本数据集包含多角度、多场景下的压力罐双能X光安检图像，通过对图像的标注、抠图、增强、融合等处理，可作为优质样本训练生成压力罐检测模型，实现算法模型对压力罐物品的精准识别。本数据集压力罐形态丰富、场景多样、更新及时。通过本压力罐数据集的深入应用，可有效提升压力罐检验检测模型的检测精度、速度，提升模型性能。1、数据来源：应用X射线光源多维度、多角度、多场景下透射压力罐，采集并建立原始X光数据图例库。 2、数据深度处理：对采集到的原始X光图像预标注坐标位置和品项类别，并对压力罐图像进行抠图处理。将抠出的压力罐图像与多场景的图像分别进行几何变换、像素变换等增广处理。 4、检测模型生成算法规则：将处理后的压力罐X光图像和场景图像通过密度统计（像素值代表实物密度值）依据区域匹配原则进行融合，融合区域掩模作为数据标签与融合后的图像作为深度学习样本数据。还可通过调整抠图区域在场景图像区域的位置，获得不同的平均密度差值，训练生成可精准定位、精准识别压力罐的检测模型。
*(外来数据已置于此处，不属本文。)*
Lemma all_faces_cons {A} (x : A) l : all_faces (x :: l) = l :: (cons x <$> all_faces l).
Proof.
  unfold all_faces. simpl. f_equal. rewrite <-fmap_S_seq, <-!list_fmap_compose. done.
Qed.

Lemma all_faces_twice {A} (l : list A) : exists E, concat (all_faces <$> all_faces l) ≡ₚ E ++ E.
Proof.
  induction l as [|x l [E IH]]; [by exists []|].
  exists (all_faces l ++ (cons x <$> E)). rewrite all_faces_cons, fmap_cons. cbn [concat].
  assert (forall fs : list (list A), concat (all_faces <$> (cons x <$> fs)) ≡ₚ
    fs ++ (cons x <$> concat (all_faces <$> fs))) as H.
  { induction fs as [|f fs IHfs]; [done|]. rewrite !fmap_cons. cbn [concat].
    rewrite all_faces_cons, IHfs, fmap_app. solve_Permutation. }
  rewrite H, IH, fmap_app. solve_Permutation.
Qed.

(** ** Parities as occurrence counts *)

Abbreviation occ x l := (count_occ Nat.eq_dec l x).

Lemma occ_Permutation x (l1 l2 : list nat) : l1 ≡ₚ l2 -> occ x l1 = occ x l2.
Proof.
  intros H. by apply (Permutation_count_occ Nat.eq_dec).
Qed.

Lemma occ_NoDup x (l : list nat) : NoDup l -> Nat.odd (occ x l) = bool_decide (x ∈ l).
Proof.
  intros Hnd. induction Hnd as [|y l Hy _ IH]; simpl; [done|].
  destruct (Nat.eq_dec y x) as [->|Hne].
  - rewrite bool_decide_true by (by left).
    replace (occ x l) with 0%nat; [done|]. symmetry. apply count_occ_not_In.
    by rewrite <-list_elem_of_In.
  - rewrite IH. apply bool_decide_ext. rewrite elem_of_cons. naive_solver.
Qed.

(** The parity of row [x] over the columns listed in [c] counts the occurrences of [x]. *)
Lemma parity_list D x (c : list nat) :
  NoDup c -> (forall i, i ∈ c -> NoDup (col_at D i)) ->
  parity D x (list_to_set c) = Nat.odd (occ x (concat (col_at D <$> c))).
Proof.
  intros Hnd Hcols. induction Hnd as [|i c Hi Hnd IH]; [apply parity_empty|].
  rewrite list_to_set_cons, fmap_cons. cbn [concat].
  rewrite count_occ_app, Nat.odd_add, <-IH by (intros; apply Hcols; by right).
  rewrite occ_NoDup, <-parity_singleton, <-parity_symdiff by (apply Hcols; by left).
  f_equal. set_solver.
Qed.

Lemma bool_decide_col D k c x b :
  D !! k = Some c -> (x ∈ c <-> b = true) -> bool_decide (x ∈ col_at D k) = b.
Proof.
  intros Hk Hx. assert (x ∈ col_at D k <-> b = true) as H by (unfold col_at; by rewrite Hk).
  case_bool_decide; [by symmetry; apply H|]. destruct b; [|done]. exfalso. naive_solver.
Qed.

Lemma parity_add D x i (V : gset nat) :
  i ∉ V -> parity D x ({[ i ]} ∪ V) = xorb (bool_decide (x ∈ col_at D i)) (parity D x V).
Proof. intros Hi. rewrite <-parity_singleton, <-parity_symdiff. f_equal. clear -Hi. set_solver. Qed.

(** ** The boundary of a boundary *)

Section boundary.
Context (c : SimplicialComplex).
Context (Hwf : complex_wf c) (Hcl : complex_closed c) (Hsi : complex_simple c).

Let D : list Column := columns (from_complex c).

Lemma from_complex_lookup j :
  D !! j = (fun s => nat_sort (omap (get_simplex_id c) (faces s))) <$> simplices c !! j.
Proof.
  unfold D, from_complex; simpl. rewrite list_lookup_fmap.
  destruct (simplices c !! j) as [s|] eqn:Hj; simpl; [|done].
  destruct (wf_simplex _ Hwf _ _ Hj) as [-> _]. unfold get_face_ids, get_simplex. by rewrite Hj.
Qed.

(** The ids of the faces of a simplex are distinct. *)
Lemma face_ids_NoDup s : s ∈ simplices c -> NoDup (omap (get_simplex_id c) (faces s)).
Proof.
  intros [j Hj]%list_elem_of_lookup.
  assert (NoDup (faces s)) as Hnd.
  { unfold faces. destruct (dimension s =? 0)%nat; [constructor|].
    assert (NoDup (vertices s)) as Hv by (by eapply Hsi). fold (all_faces (vertices s)).
    induction Hv as [|x l Hx Hv IH]; [constructor|]. rewrite all_faces_cons.
    constructor; [|by apply NoDup_fmap_2; [apply _|]].
    intros (f & -> & _)%list_elem_of_fmap. apply Hx. by left. }
  induction Hnd as [|f fs Hf Hnd IH]; simpl; [constructor|].
  destruct (get_simplex_id c f) as [i|] eqn:Hi; [|done]. constructor; [|done].
  intros (f' & Hf' & Hi')%list_elem_of_omap. apply Hf.
  apply (wf_index _ Hwf) in Hi as (t & Ht & <-). apply (wf_index _ Hwf) in Hi' as (t' & Ht' & <-).
  by simplify_eq.
Qed.

Lemma from_complex_sorted : matrix_sorted (from_complex c).
Proof.
  apply Forall_lookup. intros j col Hj. change (D !! j = Some col) in Hj.
  rewrite from_complex_lookup in Hj. apply fmap_Some in Hj as (s & Hs & ->).
  apply sorted_le_NoDup_lt; [apply nat_sort_sorted|]. rewrite nat_sort_Permutation.
  apply face_ids_NoDup, list_elem_of_lookup. eauto.
Qed.

(** The faces of a face, read off its vertex list. *)
Definition faces_of (f : list VertexId) : list (list VertexId) :=
  if (length f - 1 =? 0)%nat then [] else all_faces f.

Lemma faces_eq s : simplex_wf s -> faces s = faces_of (vertices s).
Proof. intros [_ Hd]. unfold faces, faces_of, all_faces. by rewrite Hd. Qed.

Lemma col_at_face f i : get_simplex_id c f = Some i -> col_at D i ≡ₚ omap (get_simplex_id c) (faces_of f).
Proof.
  intros Hi. apply (wf_index _ Hwf) in Hi as (t & Ht & <-).
  unfold col_at. rewrite from_complex_lookup, Ht. simpl.
  rewrite nat_sort_Permutation, faces_eq; [done|]. by destruct (wf_simplex _ Hwf _ _ Ht).
Qed.

Lemma concat_cols fs :
  (forall f, f ∈ fs -> is_Some (get_simplex_id c f)) ->
  concat (col_at D <$> omap (get_simplex_id c) fs) ≡ₚ omap (get_simplex_id c) (concat (faces_of <$> fs)).
Proof.
  induction fs as [|f fs IH]; intros Hall; simpl; [done|].
  destruct (Hall f ltac:(left)) as [i Hi]. rewrite Hi. simpl. rewrite omap_app.
  apply Permutation_app; [by apply col_at_face|]. apply IH. intros f' ?. apply Hall. by right.
Qed.

Lemma faces_of_twice s : simplex_wf s -> exists E, concat (faces_of <$> faces s) ≡ₚ E ++ E.
Proof.
  intros Hs. destruct (le_lt_dec (length (vertices s)) 2) as [Hlen|Hlen].
  - exists []. assert (forall f, f ∈ faces s -> faces_of f = []) as Hall.
    { intros f Hf. destruct (faces_sorted _ _ Hs Hf) as [_ Hl]. unfold faces_of.
      by replace (length f - 1 =? 0)%nat with true by (symmetry; apply Nat.eqb_eq; lia). }
    induction (faces s) as [|f fs IH]; simpl; [done|]. rewrite Hall by left. apply IH.
    intros; apply Hall; by right.
  - destruct (all_faces_twice (vertices s)) as [E HE]. exists E. rewrite <-HE.
    rewrite faces_eq by done. unfold faces_of at 2.
    replace (length (vertices s) - 1 =? 0)%nat with false by (symmetry; apply Nat.eqb_neq; lia).
    assert (forall f, f ∈ all_faces (vertices s) -> faces_of f = all_faces f) as Hall.
    { intros f (i & -> & Hi%elem_of_seq)%list_elem_of_fmap. unfold faces_of.
      rewrite length_delete by (apply lookup_lt_is_Some_2; lia).
      by replace (length (vertices s) - 1 - 1 =? 0)%nat with false by (symmetry; apply Nat.eqb_neq; lia). }
    clear HE. induction (all_faces (vertices s)) as [|f fs IH]; [done|].
    rewrite !fmap_cons. cbn [concat]. rewrite Hall by left.
    apply Permutation_app_head, IH. intros; apply Hall; by right.
Qed.

Lemma boundary_squared j col x : D !! j = Some col -> parity D x (list_to_set col) = false.
Proof.
  intros Hj. pose proof from_complex_sorted as Hsort. unfold matrix_sorted in Hsort. fold D in Hsort.
  rewrite Forall_lookup in Hsort. rewrite parity_list.
  2: { by eapply sorted_lt_NoDup, Hsort. }
  2: { intros i _. unfold col_at. destruct (D !! i) as [ci|] eqn:Hi; simpl; [|constructor].
       by eapply sorted_lt_NoDup, Hsort. }
  rewrite from_complex_lookup in Hj. apply fmap_Some in Hj as (s & Hs & ->).
  destruct (wf_simplex _ Hwf _ _ Hs) as [_ Hws]. destruct (faces_of_twice s Hws) as [E HE].
  rewrite (occ_Permutation x _ (omap (get_simplex_id c) E ++ omap (get_simplex_id c) E)).
  - rewrite count_occ_app, Nat.odd_add. by destruct (Nat.odd _).
  - rewrite <-omap_app, <-HE. rewrite <-concat_cols by (intros f Hf; unfold get_simplex_id; by eapply Hcl).
    by rewrite nat_sort_Permutation.
Qed.
End boundary.

(** ** Births, deaths and essential classes *)

Section pairing.
Context (D R : list Column).
Context (Hchain : forall j col x, D !! j = Some col -> parity D x (list_to_set col) = false).
Context (HR : is_reduction D R).

(** The sum of any columns of [D] is a cycle. *)
Lemma sum_is_cycle (V : gset nat) :
  exists S : gset nat, (forall x, x ∈ S <-> parity D x V = true) /\ forall x, parity D x S = false.
Proof.
  induction V as [|i V Hi (S & HS & Hcyc)] using set_ind_L.
  { exists ∅. split; [|intros; apply parity_empty]. intros x. rewrite parity_empty. set_solver. }
  set (T := list_to_set (col_at D i) : gset nat).
  assert (forall x, parity D x T = false) as HT.
  { intros x. subst T. unfold col_at. destruct (D !! i) eqn:E; simpl; [by eapply Hchain|apply parity_empty]. }
  exists ((T ∖ S) ∪ (S ∖ T)). split.
  - intros x. rewrite parity_add by done.
    rewrite elem_of_union, !elem_of_difference, HS. subst T. rewrite elem_of_list_to_set.
    case_bool_decide; destruct (parity D x V); simpl; intuition congruence.
  - intros x. by rewrite parity_symdiff, HT, Hcyc.
Qed.

(** Sums of the first [k] columns of [D] are sums of the first [k] columns of [R]. *)
Lemma span_reduced k (W : gset nat) :
  (k <= length D)%nat -> (forall i, i ∈ W -> (i < k)%nat) ->
  exists U : gset nat, (forall i, i ∈ U -> (i < k)%nat) /\ forall x, parity D x W = parity R x U.
Proof.
  destruct HR as (HRl & HRc & _).
  revert W; induction k as [|k IH]; intros W Hk HW.
  { exists ∅. split; [set_solver|]. replace W with (∅ : gset nat) by set_solver by lia. intros; by rewrite !parity_empty. }
  destruct (decide (k ∈ W)) as [Hin|Hnin].
  2: { destruct (IH W) as (U & HU & Hpar); [lia| |].
       - intros i Hi. specialize (HW i Hi). assert (i <> k) by (by intros ->). lia.
       - exists U. split; [|done]. intros i Hi. specialize (HU i Hi). lia. }
  destruct (lookup_lt_is_Some_2 R k) as [c Hc]; [lia|].
  destruct (HRc k c Hc) as [_ (V & HkV & HV & Hx)].
  destruct (IH ((W ∖ V) ∪ (V ∖ W))) as (U & HU & Hpar); [lia| |].
  { intros i [[Hi Hn]%elem_of_difference|[Hi Hn]%elem_of_difference]%elem_of_union.
    - specialize (HW i Hi). assert (i <> k) by (by intros ->). lia.
    - specialize (HV i Hi). assert (i <> k) by (by intros ->). lia. }
  exists ({[k]} ∪ U). split; [intros i [->%elem_of_singleton|Hi]%elem_of_union; [lia|]; specialize (HU i Hi); lia|].
  intros x. rewrite parity_add by (intros Hn; specialize (HU k Hn); lia).
  rewrite <-Hpar, parity_symdiff.
  rewrite (bool_decide_col R k c x (parity D x V)) by done.
  by destruct (parity D x W), (parity D x V).
Qed.

(** Columns with distinct pivots are independent: a sum that contains a non-zero one is not zero. *)
Lemma reduced_independent (U : gset nat) p c :
  p ∈ U -> R !! p = Some c -> c <> [] -> exists x, parity R x U = true.
Proof.
  destruct HR as (_ & HRc & Hpiv). intros Hp Hc Hne.
  set (piv := fun i => default 0%nat (last (col_at R i))).
  set (T := filter (fun i => col_at R i <> []) U).
  set (higher := fun i j : nat => (piv j <= piv i)%nat).
  assert (Transitive higher) by (intros ? ? ? ? ?; unfold higher in *; lia).
  assert (forall i j, Decision (higher i j)) by (intros; unfold higher; apply _).
  destruct (minimal_exists_elem_of_L higher T) as (m & Hm & Hmax).
  { assert (p ∈ T); [|set_solver]. apply elem_of_filter. split; [|done]. unfold col_at. by rewrite Hc. }
  apply elem_of_filter in Hm as [Hmne HmU].
  unfold col_at in Hmne. destruct (R !! m) as [cm|] eqn:Em; [|done]. simpl in Hmne.
  destruct (last cm) as [q|] eqn:Eq; [|by apply last_None in Eq].
  exists q. unfold parity. replace (filter (fun i => q ∈ col_at R i) U) with ({[m]} : gset nat); [by rewrite size_singleton|].
  apply set_eq. intros i. rewrite elem_of_singleton, elem_of_filter. split.
  - intros ->. split; [|done]. unfold col_at. rewrite Em. simpl.
    by destruct (sorted_last_max cm q (proj1 (HRc _ _ Em)) Eq).
  - intros [Hqi HiU]. assert (i ∈ T) as HiT.
    { apply elem_of_filter. split; [|done]. intros Hnil. rewrite Hnil in Hqi. by apply elem_of_nil in Hqi. }
    unfold col_at in Hqi. destruct (R !! i) as [ci|] eqn:Ei; [|by apply elem_of_nil in Hqi]. simpl in Hqi.
    destruct (last ci) as [r|] eqn:Er; [|apply last_None in Er; subst ci; by apply elem_of_nil in Hqi].
    destruct (sorted_last_max ci r (proj1 (HRc _ _ Ei)) Er) as [_ Hr]. specialize (Hr q Hqi).
    specialize (Hmax i HiT). unfold higher, piv, col_at in Hmax. rewrite Em, Ei in Hmax. simpl in Hmax.
    rewrite Eq, Er in Hmax. simpl in Hmax. eapply (Hpiv i m ci cm q); try done. rewrite Er. f_equal. lia.
Qed.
区域匹配原则按照Mask*(α*ρ抠图图像+β*ρ场景图像)，融合后的图像处理公式按照Mask*(α*ρ抠图图像+β*ρ抠图图像)+（1-Mask）*ρ场景图像（所述公式中：Mask为图像掩膜，图像目标区域值为1，目标区域外值为0，ρ为密度值，α、β指系数）。 检测模型可对多场景下的压力罐精准识别，并将目标压力罐种类、位置、尺寸信息检出。 5、模型优化与验证：根据识别结果，通过使用交叉验证等方式决定最优参数，不断提升模型检测性能。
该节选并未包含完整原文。